Lemma issue_Ok e i q g q' :
  issue_manifest_grant e i q = (Ok g, q') → issued_request e i (r_id g) q q'.
Proof.
  unfold issue_manifest_grant. destruct (manifest_statements i) as [stmts|] eqn:Hm; [|done].
  destruct (create_grant_with_budget _ _ _ _ _ _ _ _) as [[row|] d1] eqn:Hc; [|done].
  apply create_Ok in Hc as (sb & _ & _ & _ & _ & Hrow & Hg & Hf & _).
  pose proof (composite_cases (qe_env e) (qe_mint e) (qe_bound_seed e) (qe_block_seed e) (r_id row) (i_persona_id i)
                (i_credential_name i) stmts (i_ttl_secs i) d1) as (_ & _ & H).
  destruct (mint_composite_chain_for_grant _ _ _ _ _ _ _ _ _ _) as [[[]|] d2]; [|done]. cbn [fst snd] in H.
  intros [= <- <-]. destruct H as (sb' & Hst & _ & _ & Hg2). rewrite Hg, update_fresh_row in Hg2 by done.
  split; [done|]. split; [done|]. split; [done|]. eexists _, sb'. split; [exact Hg2|].
  rewrite Hrow. cbn. split_and!; try done. rewrite Hst. by apply manifest_statements_Some.
Qed.

(** The answer of a covered request. *)
Definition standing_answer (e : QueueEnv) (i : AccessRequestIntent) (q : Queue)
  (o : result (AccessResponse * AccessRequestIntent) RpcError * Access) : Prop :=
  (∃ grant_id, o.1 = Ok (ApprovedStanding grant_id, i) ∧ issued_request e i grant_id q (ac_queue o.2)) ∨
  ∃ err, (issue_manifest_grant e i q).1 = Err err ∧ o.1 = Err (-32000, StoreError_display err).

Lemma handle_covered registry policy e t p i limiter q :
  parse_access_request_intent registry p = Ok i →
  (check_action limiter (i_persona_id i) (i_policy_action i) t).1 = true →
  manifest_standing_covered e i q = Ok true →
  standing_answer e i q (handle_request registry policy e t p (mkAccess limiter q)).
Proof.
  intros Hp Hl Hc. unfold handle_request, standing_answer. rewrite Hp. cbn [ac_limiter ac_queue].
  destruct (check_action _ _ _ _) as [[] l']; [|done]. cbn [negb]. rewrite Hc.
  destruct (issue_manifest_grant e i q) as [[g|err] q'] eqn:E; cbn; [left|right].
  - exists (r_id g). split; [done|]. by apply issue_Ok in E.
  - by exists err.
Qed.

Lemma list_standing_app rows row l sel :
  list_standing_loop rows = Ok l → ActionSelector_parse (sg_action_pattern row) = Ok sel →
  list_standing_loop (rows ++ [row]) = Ok (l ++ [(row, sel)]).
Proof.
  revert l. induction rows as [|r rows IH]; intros l; cbn.
  - intros [= <-] H. by rewrite H.
  - intros (s & Hs & (rest & Hr & [= <-])%result_bind_Ok)%result_bind_Ok H. rewrite Hs. cbn. by rewrite (IH _ Hr H).
Qed.

Lemma list_standing_filter f rows l :
  list_standing_loop rows = Ok l → ∃ l', list_standing_loop (List.filter f rows) = Ok l'.
Proof.
  revert l. induction rows as [|r rows IH]; intros l; cbn; [by eauto|].
  intros (s & Hs & (rest & Hr & _)%result_bind_Ok)%result_bind_Ok. destruct (IH _ Hr) as [l' Hl'].
  destruct (f r); [|by eauto]. cbn. rewrite Hs, Hl'. cbn. by eauto.
Qed.

Lemma create_standing_Ok e persona sel scope exp q q' :
  create_standing_grant e persona sel scope exp q = (Ok tt, q') →
  ∃ f, q_standing q' = List.filter f (q_standing q)
                       ++ [mkStanding ("sg-" +:+ qe_uuid e) persona (ActionSelector_display sel) scope exp].
Proof.
  unfold create_standing_grant. destruct (result_bind _ _) as [[]|]; [|done]. intros [= <-]. by eexists.
Qed.

Lemma finish_standing e id st re sc g q q' : finish e id st re sc g q = (Ok tt, q') → q_standing q' = q_standing q.
Proof. unfold finish, update_approvals. destruct (qe_write e); [done|]. by intros [= <-]. Qed.

(** A decision for always leaves a standing grant for the action of the request. *)
Lemma always_standing e id ns exp q q' a :
  resolve_approval e id (Always ns exp) q = (Ok tt, q') → approval_by_id q id = Some a →
  ∃ f sid scope, q_standing q' = List.filter f (q_standing q) ++ [mkStanding sid (a_persona_id a) (a_action a) scope exp].
Proof.
  intros (a' & Ha & _ & _ & _ & H)%resolve_Ok Ha'. rewrite Ha in Ha'. injection Ha' as ->. revert H. unfold decide_row.
  destruct (bool_decide _); [done|]. destruct (match ns with Some _ => _ | None => _ end); [|done].
  intros (g & d1 & d2 & _ & _ & H)%mint_shaped_Ok.
  destruct (create_standing_grant _ _ _ _ _ _) as [[[]|] q2] eqn:E; [|done].
  apply create_standing_Ok in E as [f E]. apply finish_standing in H. eexists f, _, _. rewrite H, E. done.
Qed.

Lemma ref_selector r :
  ActionRef_parse (ActionRef_display r) = Ok r → str_trim (ActionRef_display r) = ActionRef_display r →
  ActionSelector_parse (ActionRef_display r) = Ok (RefPattern (as_pattern r)).
Proof.
  intros Hp Ht. unfold ActionSelector_parse, ActionRefPattern_parse. rewrite Ht, Hp. cbn [result_bind].
  destruct (str_is_empty _) eqn:E; [|done]. exfalso. clear -E. unfold ActionRef_display in E.
  by destruct (plugin_address r).
Qed.

Lemma as_pattern_matches r : pattern_matches (as_pattern r) r = true.
Proof. unfold pattern_matches, matches_component. cbn. rewrite !andb_true_iff, !orb_true_iff, !bool_decide_eq_true. auto. Qed.
Lemma second_repair_never_verifies_witness :
  passes (run_audit_verify ToyAudit.e1 None
    (handle_repair_chain ToyAudit.e2 ToyAudit.devices ToyAudit.from_genesis
       (run_audit ToyAudit.repaired [(ToyAudit.e1, AQuarantine)])).2) = false.
Proof.
  destruct ToyAudit.repaired_Ok as (d1 & Hr1 & Hid). destruct ToyAudit.again_Ok as (d2 & Hr2). rewrite Hr2. cbn [snd].
  apply (second_repair_never_verifies ToyAudit.e1 ToyAudit.e2 ToyAudit.devices ToyAudit.devices ToyAudit.from_genesis
           ToyAudit.from_genesis _ d1 ToyAudit.repaired [(ToyAudit.e1, AQuarantine)] d2 _ [] ToyAudit.e1 None Hr1 Hr2);
    [rewrite Hid; cbn; lia|done|done].
Defined.

Lemma repair_accepts_broken_prefix_witness :
  ∃ d st', handle_repair_chain ToyAudit.e1 ToyAudit.devices (ToyAudit.intent 2 "f") ToyAudit.altered = (Ok d, st') ∧
    al_quarantined st' = false ∧ passes (run_audit_verify ToyAudit.e1 None st') = false.
Proof.
  destruct ToyAudit.altered_Ok as (d & st' & Hr). exists d, st'. split; [exact Hr|].
  assert (∃ r, al_rows ToyAudit.altered !! 1%nat = Some r ∧ ar_id r = 2 ∧ ar_row_hash r = Some "f" ∧ recomputed_hash r ≠ "f")
    as (r & Hin & Hid & Hh & Hne) by (eexists; split_and!; [reflexivity..|by vm_compute]).
  destruct (repair_accepts_broken_prefix _ _ _ _ _ _ r "f" Hr) as [Hq Hf];
    [by eapply list_elem_of_lookup_2|by rewrite Hid|done|done|]. split; [exact Hq|apply Hf].
Defined.
(** The fields that are attached after signing. *)
Definition envelope_fields : list string := ["_presence_proof"; "scope_kek"; "_presence_token"].
Definition strip_envelope (params : Json) : Json :=
  match params with
  | JObject m => JObject (List.filter (λ kv, negb (bool_decide (kv.1 ∈ envelope_fields))) m)
  | v => v
  end.

Definition presence_params_digest (params : Json) : result string string :=
  let? canon := canonicalize_jcs (strip_envelope params) in Ok ("b3:" +:+ blake3_hex canon).

Definition verify_presence_signature (method op_id nonce daemon_fingerprint params_digest device_public_key signature : string)
  : bool :=
  verify_device_signature device_public_key
    (canonical_presence_intent_bytes method op_id nonce daemon_fingerprint params_digest) signature.

Definition require_authority (method : string) (source_is_internal : bool) (proof : option PresenceProof) : AuthorityOutcome :=
  match required_lane method with
  | Lane_Routine => AO_Routine
  | Lane_Presence | Lane_CoAuthority =>
      match proof with
      | None => AO_PresenceRequired ("widening op '" +:+ method +:+ "' requires a presence-Device signature")
      | Some p =>
          if verify_presence_signature method (pp_op_id p) (pp_nonce p) (pp_daemon_fingerprint p) (pp_params_digest p)
               (pp_device_public_key p) (pp_signature p)
          then AO_PresenceVerified
          else AO_PresenceRequired ("presence signature for '" +:+ method +:+ "' did not verify against the enrolled device")
      end
  end.

Definition wire_proof_verifies_against_any (method daemon_fingerprint params_digest : string) (enrolled_keys : list string)
  (proof : WirePresenceProof) : bool :=
  existsb (λ key, verify_presence_signature method (wp_op_id proof) (wp_nonce proof) daemon_fingerprint params_digest key
                    (normalized_signature proof)) enrolled_keys.

Definition wire_proof_matching_device (method daemon_fingerprint params_digest : string)
  (enrolled_devices : list (string * string)) (proof : WirePresenceProof) : option (string * string) :=
  List.find (λ d, verify_presence_signature method (wp_op_id proof) (wp_nonce proof) daemon_fingerprint params_digest d.2
                    (normalized_signature proof)) enrolled_devices.

End Intents.

(** ** Nonces *)

(** A row of presence_challenges, which is keyed by the nonce. *)
Record Challenge := mkChallenge {
  pc_op_id : string; pc_daemon_fingerprint : string; pc_method : string; pc_params_digest : string; pc_peer_uid : option Z;
  pc_created_at : Z; pc_expires_at : Z }.

Definition Challenges := gmap string Challenge.

(** Failing statements: the DELETE and the INSERT. *)
Record NonceFaults := mkNonceFaults { nf_delete : option string; nf_insert : option string }.

Definition mint_presence_nonce (f : NonceFaults) (now : Z) (nonce op_id daemon_fingerprint method params_digest : string)
  (peer_uid : option Z) (ttl_seconds : Z) (tbl : Challenges) : result (string * Z) StoreError * Challenges :=
  let expires_at := now + ttl_seconds in
  match nf_delete f with
  | Some m => (Err (SE_Sqlite m), tbl)
  | None =>
      let tbl := filter (λ kv, negb (pc_expires_at kv.2 <? now) = true) tbl in
      match nf_insert f, tbl !! nonce with
      | Some m, _ => (Err (SE_Sqlite m), tbl)
      | None, Some _ => (Err (SE_Sqlite "constraint failed"), tbl)
      | None, None => (Ok (nonce, expires_at),
                       <[nonce := mkChallenge op_id daemon_fingerprint method params_digest peer_uid now expires_at]> tbl)
      end
  end.
(* ===== verification/Dispatch.v ===== *)
(** * The dispatcher of the daemon

    crates/ember-daemon/src/infra/handler.rs, handler/authority.rs, handler/context.rs and handler/presence_runtime.rs: what a request
    passes before its handler runs. The identity of a per-agent socket or of a certificate replaces what the request claims;
    quarantine, the class of the method, the signed proof of widening operations and the operator's session decide. The handlers that
    change the state of this file are those that draw nonces, open and lock the session. *)

From stdpp Require Import base gmap list strings.
From Stdlib Require Import Ascii Lia ZArith.
From S2P Require Import Prelude CoreTypes Materialize Metering VerifyChain ProxyDaemon AuditLog Presence Sessions.

Local Infix "+:+" := String.append (at level 60, right associativity).
Local Open Scope Z_scope.

(** ** Tables of methods *)

Definition read_class_methods : list string :=
  ["ping"; "audit_verify"; "audit_repair_chain_prepare"; "audit_query"; "audit.query"; "audit_log_query";
   "audit_explain"; "receipt_tree"; "receipt_query"; "receipt.list"; "receipt.get"; "list_personas"; "list_grants";
   "list_operator_grants"; "list_all_grants"; "list_credentials"; "list_devices"; "list_roots";
   "list_personas_with_grants"; "list_pending_approvals"; "show_persona"; "show_grant"; "show_device"; "show_root";
   "binary_manifest_show"; "health"; "status"; "vault_status"; "catalog.search_actions"; "catalog_search_actions";
   "vault_rotate_plan"; "version"; "delegation_list"; "delegation_show"; "describe_runtime_attach_target"].

Definition connect_only_methods : list string :=
  ["ping"; "audit_verify"; "audit_repair_chain_prepare"; "audit_query"; "audit.query"; "receipt_query";
   "receipt.list"; "receipt.get"; "list_personas"; "list_grants"; "list_pending_approvals"; "list_receipts";
   "get_receipt"; "list_standing_grants"; "grant_status"; "recover_grant_rebuild_chain_status";
   "recover_persona_restore_status"; "grant_budget_status"; "evaluate_grant"; "daemon_persona"; "presence_token_mint";
   "poll_notifications"; "await_approval"; "headless_preflight_gaps"; "catalog.search_actions";
   "catalog_search_actions"; "preflight_authority_coverage"; "vault_status"; "vault_rotate_plan";
   "vault_export_sealed"; "vault_import_sealed"; "broker.github_status"; "broker_github_status";
   "broker.registry_status"; "broker_registry_status"; "trust.list"; "trust_list"; "trust.show"; "trust_show";
   "trust.explain"; "trust_explain"; "trust.rotation_status"; "trust_rotation_status"; "refresh_cert"; "status";
   "telemetry.status"; "telemetry_status"; "telemetry.opt_in"; "telemetry_opt_in"; "telemetry.opt_out";
   "telemetry_opt_out"; "subprocess_audit_log"; "vault.se_provision"; "vault/se_provision"; "vault_se_provision";
   "vault.se_unlock_begin"; "vault/se_unlock_begin"; "vault_se_unlock_begin"; "vault.se_unlock_complete";
   "vault/se_unlock_complete"; "vault_se_unlock_complete"; "vault.se_add_recipient_wrap";
   "vault/se_add_recipient_wrap"; "vault_se_add_recipient_wrap"; "presence/request_nonce"; "presence_request_nonce";
   "delegation_revoke"; "delegation_list"; "delegation_show"; "recovery_action_receipt";
   "describe_runtime_attach_target"; "identity.device.enroll_plan"; "identity_device_enroll_plan";
   "identity.device.enroll_backup_plan"; "identity_device_enroll_backup_plan"; "identity.device.enroll_backup";
   "identity_device_enroll_backup"; "identity.device.enroll"; "identity_device_enroll"; "identity.device.revoke";
   "identity_device_revoke"; "identity.recovery.enroll"; "identity_recovery_enroll"; "identity.device.list";
   "identity_device_list"; "report_session_leaf"; "vault.de_provision_begin"; "vault/de_provision_begin";
   "vault_de_provision_begin"; "vault.de_provision_outer"; "vault/de_provision_outer"; "vault_de_provision_outer";
   "vault.de_unlock_begin"; "vault/de_unlock_begin"; "vault_de_unlock_begin"; "vault.de_unlock_complete";
   "vault/de_unlock_complete"; "vault_de_unlock_complete"].
Definition nl_string : string := String newline EmptyString.

Definition segment_digest_text (d : ClaimSegmentDigest) : string :=
  "segment_no=" +:+ u64_to_string (sd_segment_no d) +:+ nl_string +:+ "first_scope_seq=" +:+ u64_to_string (sd_first_scope_seq d) +:+ nl_string
  +:+ "last_scope_seq=" +:+ u64_to_string (sd_last_scope_seq d) +:+ nl_string +:+ "claim_count=" +:+ u64_to_string (sd_claim_count d) +:+ nl_string
  +:+ "started_at=" +:+ sd_started_at d +:+ nl_string +:+ "ended_at=" +:+ sd_ended_at d +:+ nl_string +:+ "merkle_root=" +:+ sd_merkle_root d.

Definition claim_segment_digest_leaf (d : ClaimSegmentDigest) : bytes := merkle_leaf (to_bytes (segment_digest_text d)).

Definition claim_history_merkle_root (digests : list ClaimSegmentDigest) : string :=
  if bool_decide (digests = []) then ""
  else hex_lower (merkle_root (claim_segment_digest_leaf <$> sort_by (λ a b, sd_segment_no a <=? sd_segment_no b) digests)).

End Merkle.

#[export] Instance ClaimSegmentDigest_eq_dec : EqDecision ClaimSegmentDigest.
Proof. solve_decision. Defined.

(** ** Envelopes *)

Inductive TerminationAuthority := UserSession | DaemonPersonaAuthority.
Inductive PresenceKind := AttestedNow | AttestedAtMint | RevokedBefore.
Inductive PresenceReason := SessionOpen | Extend | AddScope | Jit | ReAuth.

Definition TerminationAuthority_str (t : TerminationAuthority) : string :=
  match t with UserSession => "user_session" | DaemonPersonaAuthority => "daemon_persona" end.
Definition PresenceKind_str (k : PresenceKind) : string :=
  match k with AttestedNow => "attested_now" | AttestedAtMint => "attested_at_mint" | RevokedBefore => "revoked_before" end.
Definition PresenceReason_str (r : PresenceReason) : string :=
  match r with SessionOpen => "session_open" | Extend => "extend" | AddScope => "add_scope" | Jit => "jit" | ReAuth => "re_auth" end.

Definition RECEIPT_VERSION_V2 : string := "2".
Definition RECEIPT_KIND_IDENTITY_ROTATION_WITNESS : string := "identity.rotation_witness".
Definition RECEIPT_KIND_SPAWN_WITNESS : string := "spawn.witness".

Record CallingPrincipal := mkCallingPrincipal { cp_uid : Z; cp_gid : Z; cp_pid : Z }.

Record ReceiptEnvelope := mkReceipt {
  re_version : string; re_kind : string; re_receipt_id : string; re_daemon_root_id : string; re_traceparent : option string;
  re_termination_authority : TerminationAuthority; re_presence_kind : option PresenceKind; re_body : Json; re_signature : option string;
  re_calling_principal : option CallingPrincipal; re_presence_reason : option PresenceReason; re_handle_id : option string;
  re_challenge_hash : option bytes; re_verifier_aaguid : option bytes }.

Definition byte_array (b : bytes) : Json := JArray ((λ a, JNumber (u64_to_string (Z.of_N (N_of_ascii a)))) <$> b).
(* ===== verification/ClaimJournal.v ===== *)
(** * The claim journal

    crates/ember-daemon/src/infra/claim_journal.rs: the claims of sessions and grants, in segments with a root each, recorded together
    with a row of the audit log; infra/receipt/issue.rs: the receipt of a closed scope, with the chain of principals of
    infra/identity_substrate.rs. *)

From stdpp Require Import base gmap sets list strings sorting.
From Stdlib Require Import Ascii Lia ZArith.
From S2P Require Import Prelude CoreTypes Numbers EventCodec EventDecode Envelope Materialize Metering ActionPolicy AuditLog Presence Receipts.

Local Infix "+:+" := String.append (at level 60, right associativity).
Local Open Scope Z_scope.
Local Notation "'let??' p ':=' e 'in' k" := (result_bind e (fun p => k)) (at level 200, p strict pattern, e at level 200, k at level 200, right associativity).

(** ** Data *)

Inductive ClaimScopeKind := AuthorityLane | GrantScope.
Inductive ClaimKind := CK_Approval | CK_Denial | CK_CredentialVended | CK_ScopeCheck.

Record ScopeRef := mkScopeRef { sf_kind : ClaimScopeKind; sf_id : string }.

#[export] Instance ClaimScopeKind_eq_dec : EqDecision ClaimScopeKind.
Proof. solve_decision. Defined.
#[export] Instance ClaimKind_eq_dec : EqDecision ClaimKind.
Proof. solve_decision. Defined.
#[export] Instance ScopeRef_eq_dec : EqDecision ScopeRef.
Proof. solve_decision. Defined.
#[export] Instance RollupOutcome_eq_dec : EqDecision RollupOutcome.
Proof. solve_decision. Defined.

Record AuditEvidenceInput := mkEvidence {
  av_agent_id : option string; av_action : string; av_credential : option string; av_outcome : string; av_details : option string }.

Record SuccessfulClaimInput := mkClaimInput {
  ci_source_key : string; ci_occurred_at : string; ci_claim_kind : ClaimKind; ci_tool : string; ci_action_ref : option ActionRef;
  ci_runner_class : option string; ci_execution_domain : option string; ci_materialization_class : option string; ci_input_hash : string;
  ci_input_redacted : Json; ci_resolved : Json; ci_audit : AuditEvidenceInput; ci_persona_id : option string; ci_grant_id : option string;
  ci_device_id : option string; ci_delegation_id : option string; ci_materialization_id : option string; ci_credential_name : option string }.

Record ClaimEvent := mkClaimEvent {
  ce_ts : string; ce_kind : ClaimKind; ce_tool : string; ce_action_ref : option ActionRef; ce_input_hash : string; ce_input_redacted : Json;
  ce_resolved : Json }.

Inductive AppendDisposition :=
| Appended (source_key : string) (audit_event_id scope_seq segment_no segment_seq : Z)
| Duplicate (source_key : string) (audit_event_id scope_seq : Z).

Record ScopedAppendDisposition := mkScoped { sa_scope : ScopeRef; sa_disposition : AppendDisposition }.

Inductive ClaimJournalError :=
| EmptyScopeId | MissingAuditAction | MissingSourceKey | MissingTool | MissingInputHash | EmptyPluginAddress | ScopeNotFound
| Backend (msg : string).

Definition DEFAULT_CLAIM_JOURNAL_SEGMENT_TARGET : Z := 64.

(** *** Tables *)

Record ScopeRow := mkScopeRow {
  sc_status : string; sc_next_scope_seq : Z; sc_open_segment_no : Z; sc_created_at : string; sc_closed_at : option string }.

* What the task asks
Transcribe, exactly and without additions, the lines of the records above, beginning with the line that contains "m => (Err (SE_Sqlite m), tbl)" and ending with the line that contains "what a request", both included.

* Task response
  | Some m => (Err (SE_Sqlite m), tbl)
  | None =>
      let tbl := filter (λ kv, negb (pc_expires_at kv.2 <? now) = true) tbl in
      match nf_insert f, tbl !! nonce with
      | Some m, _ => (Err (SE_Sqlite m), tbl)
      | None, Some _ => (Err (SE_Sqlite "constraint failed"), tbl)
      | None, None => (Ok (nonce, expires_at),
                       <[nonce := mkChallenge op_id daemon_fingerprint method params_digest peer_uid now expires_at]> tbl)
      end
  end.
(* ===== verification/Dispatch.v ===== *)
(** * The dispatcher of the daemon

    crates/ember-daemon/src/infra/handler.rs, handler/authority.rs, handler/context.rs and handler/presence_runtime.rs: what a request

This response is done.